Assigned task:
Where the word "resource" appears in a line below, copy the whole line.

**** Available records

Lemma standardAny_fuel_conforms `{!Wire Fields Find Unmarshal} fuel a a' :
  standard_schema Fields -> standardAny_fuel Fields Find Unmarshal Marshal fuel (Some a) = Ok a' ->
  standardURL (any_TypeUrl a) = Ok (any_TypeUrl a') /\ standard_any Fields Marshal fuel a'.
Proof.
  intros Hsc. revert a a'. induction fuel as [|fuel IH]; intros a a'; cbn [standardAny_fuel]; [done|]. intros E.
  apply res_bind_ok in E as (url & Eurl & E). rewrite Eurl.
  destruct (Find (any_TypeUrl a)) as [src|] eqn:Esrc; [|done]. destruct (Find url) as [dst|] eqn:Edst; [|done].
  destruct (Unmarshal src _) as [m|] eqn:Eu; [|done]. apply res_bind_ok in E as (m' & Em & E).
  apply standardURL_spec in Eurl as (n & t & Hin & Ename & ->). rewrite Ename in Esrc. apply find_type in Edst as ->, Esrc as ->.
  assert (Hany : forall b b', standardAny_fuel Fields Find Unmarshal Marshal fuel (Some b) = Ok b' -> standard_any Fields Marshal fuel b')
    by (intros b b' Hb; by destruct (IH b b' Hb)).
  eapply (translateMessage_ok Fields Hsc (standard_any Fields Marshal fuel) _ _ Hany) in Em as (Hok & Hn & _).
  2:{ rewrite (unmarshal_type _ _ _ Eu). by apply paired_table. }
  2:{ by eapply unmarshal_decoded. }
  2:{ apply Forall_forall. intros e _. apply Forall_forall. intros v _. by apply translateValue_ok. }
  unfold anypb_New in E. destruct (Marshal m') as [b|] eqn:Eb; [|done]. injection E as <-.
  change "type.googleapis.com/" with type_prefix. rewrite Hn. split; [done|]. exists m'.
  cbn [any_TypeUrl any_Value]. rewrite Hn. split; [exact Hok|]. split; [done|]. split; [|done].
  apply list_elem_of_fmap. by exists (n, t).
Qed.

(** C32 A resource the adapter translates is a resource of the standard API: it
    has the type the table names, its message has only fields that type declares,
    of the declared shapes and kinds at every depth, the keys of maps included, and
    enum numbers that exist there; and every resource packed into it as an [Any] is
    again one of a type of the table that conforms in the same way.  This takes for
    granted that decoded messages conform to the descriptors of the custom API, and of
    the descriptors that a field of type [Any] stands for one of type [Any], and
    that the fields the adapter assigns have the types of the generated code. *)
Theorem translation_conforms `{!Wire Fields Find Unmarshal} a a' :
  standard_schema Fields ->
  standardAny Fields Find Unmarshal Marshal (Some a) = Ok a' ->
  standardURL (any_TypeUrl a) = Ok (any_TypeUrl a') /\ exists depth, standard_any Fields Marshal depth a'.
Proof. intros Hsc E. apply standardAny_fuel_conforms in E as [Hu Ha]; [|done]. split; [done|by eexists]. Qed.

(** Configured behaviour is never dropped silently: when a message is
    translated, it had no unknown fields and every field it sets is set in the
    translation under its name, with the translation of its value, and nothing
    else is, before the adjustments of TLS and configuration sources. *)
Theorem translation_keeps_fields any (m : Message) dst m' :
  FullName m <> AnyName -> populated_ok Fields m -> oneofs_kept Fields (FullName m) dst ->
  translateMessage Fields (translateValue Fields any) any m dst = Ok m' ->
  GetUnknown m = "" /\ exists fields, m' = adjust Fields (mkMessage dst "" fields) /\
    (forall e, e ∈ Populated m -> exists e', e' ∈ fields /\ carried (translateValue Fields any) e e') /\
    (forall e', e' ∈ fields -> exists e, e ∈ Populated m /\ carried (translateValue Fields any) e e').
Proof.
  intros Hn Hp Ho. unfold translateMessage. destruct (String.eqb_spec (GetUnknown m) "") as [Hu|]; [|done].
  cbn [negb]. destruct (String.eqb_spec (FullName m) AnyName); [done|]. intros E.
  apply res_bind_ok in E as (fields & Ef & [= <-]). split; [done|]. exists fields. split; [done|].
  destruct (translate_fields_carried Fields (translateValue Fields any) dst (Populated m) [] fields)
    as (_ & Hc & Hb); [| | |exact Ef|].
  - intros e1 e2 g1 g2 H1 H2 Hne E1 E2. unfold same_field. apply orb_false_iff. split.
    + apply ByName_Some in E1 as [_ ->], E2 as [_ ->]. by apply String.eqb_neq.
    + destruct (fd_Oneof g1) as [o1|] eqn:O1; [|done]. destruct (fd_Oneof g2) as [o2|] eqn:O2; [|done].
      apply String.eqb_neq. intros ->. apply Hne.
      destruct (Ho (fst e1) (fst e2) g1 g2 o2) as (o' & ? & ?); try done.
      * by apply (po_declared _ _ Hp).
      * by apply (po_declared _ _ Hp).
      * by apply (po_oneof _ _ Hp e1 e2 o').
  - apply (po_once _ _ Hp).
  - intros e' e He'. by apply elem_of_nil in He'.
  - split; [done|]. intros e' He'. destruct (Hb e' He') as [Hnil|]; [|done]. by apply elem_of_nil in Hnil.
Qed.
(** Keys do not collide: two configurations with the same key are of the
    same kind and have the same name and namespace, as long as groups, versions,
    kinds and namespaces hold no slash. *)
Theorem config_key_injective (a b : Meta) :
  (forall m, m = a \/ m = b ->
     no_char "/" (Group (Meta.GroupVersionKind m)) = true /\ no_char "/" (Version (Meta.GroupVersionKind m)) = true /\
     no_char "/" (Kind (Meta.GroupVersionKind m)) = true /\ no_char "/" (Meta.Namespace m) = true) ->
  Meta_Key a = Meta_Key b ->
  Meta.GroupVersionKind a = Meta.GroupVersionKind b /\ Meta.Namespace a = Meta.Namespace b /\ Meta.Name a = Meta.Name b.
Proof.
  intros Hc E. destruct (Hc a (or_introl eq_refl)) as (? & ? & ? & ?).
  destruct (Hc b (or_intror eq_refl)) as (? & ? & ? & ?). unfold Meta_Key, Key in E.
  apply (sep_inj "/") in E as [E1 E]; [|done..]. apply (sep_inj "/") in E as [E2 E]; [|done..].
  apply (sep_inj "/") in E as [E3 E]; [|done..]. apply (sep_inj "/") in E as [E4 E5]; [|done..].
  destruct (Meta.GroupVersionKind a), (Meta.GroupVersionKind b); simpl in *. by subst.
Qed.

********

Exercise output:
(** C32 A resource the adapter translates is a resource of the standard API: it
    enum numbers that exist there; and every resource packed into it as an [Any] is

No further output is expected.